Quem morrer revestido com ele será preservado do fogo eterno. 
Ele é sinal de salvação, defesa nos perigos, aliança de paz e de uma proteção sempiterna!’”.

A partir dali a Ordem dos Carmelitas, que corria o risco de se extinguir, se fortaleceu e se propagou pelo mundo inteiro. Muitos importantes santos tiveram a espiritualidade carmelita, entre eles: Santa Teresa d’Ávila, Santa Teresa de Lisieux, Santa Teresa Benedita da Cruz e São João da Cruz.

Escapulário, um sinal

O santo escapulário é um sinal, a nuvenzinha para quem tem fé. É um pedaço do manto de Maria. Um sinal da mãe. Quantas crianças têm seu cheirinho, um paninho para dormir que, todos sabemos pela psicologia atual, é um porto seguro dos pequenos. É o cheiro da mãe, do berço, do aconchego, da confiança. Eu gosto de pensar que Nossa Senhora do Carmo nos deu seu cheirinho pelo santo escapulário, para que todos nós, quando nos sentirmos amedrontados e ameaçados, nos apeguemos a esse sinal pedindo: “Socorra-me Mãe. Sede-me propicia Mãe”. Me diga qual mãe não atende a um filho? Qual mãe não o socorre? Imagine Nossa Senhora.

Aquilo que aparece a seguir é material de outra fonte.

(* ===== verification/ExecApproval.v ===== *)
(** [core/src/exec_policy.rs] and the approval part of [core/src/tools/sandboxing.rs]:
    from a command to the decision whether it runs, needs approval or is
    forbidden.

    The manager keeps the policy that is in force and rewrites it, together with
    the policy file, when the user approves an amendment.  The model is the build
    for Linux and macOS: [cfg!(windows)] is [false] and the PowerShell origin does
    not exist.  The Bash parser, [shlex] and JSON printing are parameters. *)

From stdpp Require Import base list option numbers strings gmap sets.
From Stdlib Require Import NArith Lia.
From S2P Require Import Prelude RustStr AbsolutePath Permissions PermissionLaws PermissionProfile ExecRule.
From S2P Require Import ExecPolicy PolicyParser BashParse CommandSafety.
Local Open Scope rust_scope.

Definition PROMPT_CONFLICT_REASON : str :=
  lit "approval required by policy, but AskForApproval is set to Never".
Definition REJECT_SANDBOX_APPROVAL_REASON : str :=
  lit "approval required by policy, but AskForApproval::Granular.sandbox_approval is false".
Definition REJECT_RULES_APPROVAL_REASON : str :=
  lit "approval required by policy rule, but AskForApproval::Granular.rules is false".

Definition BANNED_PREFIX_SUGGESTIONS : list (list str) :=
  (fun l : list string => lit <$> l) <$>
  [["python3"]; ["python3"; "-"]; ["python3"; "-c"]; ["python"]; ["python"; "-"]; ["python"; "-c"];
   ["py"]; ["py"; "-3"]; ["pythonw"]; ["pyw"]; ["pypy"]; ["pypy3"]; ["git"]; ["bash"]; ["bash"; "-lc"];
   ["sh"]; ["sh"; "-c"]; ["sh"; "-lc"]; ["zsh"]; ["zsh"; "-lc"]; ["/bin/zsh"]; ["/bin/zsh"; "-lc"];
   ["/bin/bash"]; ["/bin/bash"; "-lc"]; ["pwsh"]; ["pwsh"; "-Command"]; ["pwsh"; "-c"]; ["powershell"];
   ["powershell"; "-Command"]; ["powershell"; "-c"]; ["powershell.exe"]; ["powershell.exe"; "-Command"];
   ["powershell.exe"; "-c"]; ["env"]; ["sudo"]; ["node"]; ["node"; "-e"]; ["perl"]; ["perl"; "-e"];
   ["ruby"]; ["ruby"; "-e"]; ["php"]; ["php"; "-r"]; ["lua"]; ["lua"; "-e"]; ["osascript"]].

Gosto de pensar assim, mas sei das implicações do uso do escapulário. Qualquer que seja a forma ou material, deve ter de um lado a imagem de Nossa Senhora do Carmo e do outro o Sagrado Coração de Jesus, para nos colocar no mistério de Nossa Senhora em Jesus Cristo. Exatamente para mostrar essa devoção a Cristo, por Maria.

O Escapulário é um sacramental, vem da palavra escapula, que também se refere para ser usado no pescoço. Nos lembra que é uma proteção, mas também um avental. É revestir-se para servir. São duas dimensões de uma mesma realidade: de um lado a Mãe que protege e, do outro, lembra sempre o eco daquilo que Nossa Senhora disse nas Bodas de Caná: “Fazei o que ele vos disser” (Jo 2,5).

Então, usemos esse avental para servir a Deus, a Igreja e aos mais pobres. Para fazer como fez Maria: em tudo a vontade do Senhor.

Fonte: Aletéia

Nossa Senhora do Carmo, rogai por nós!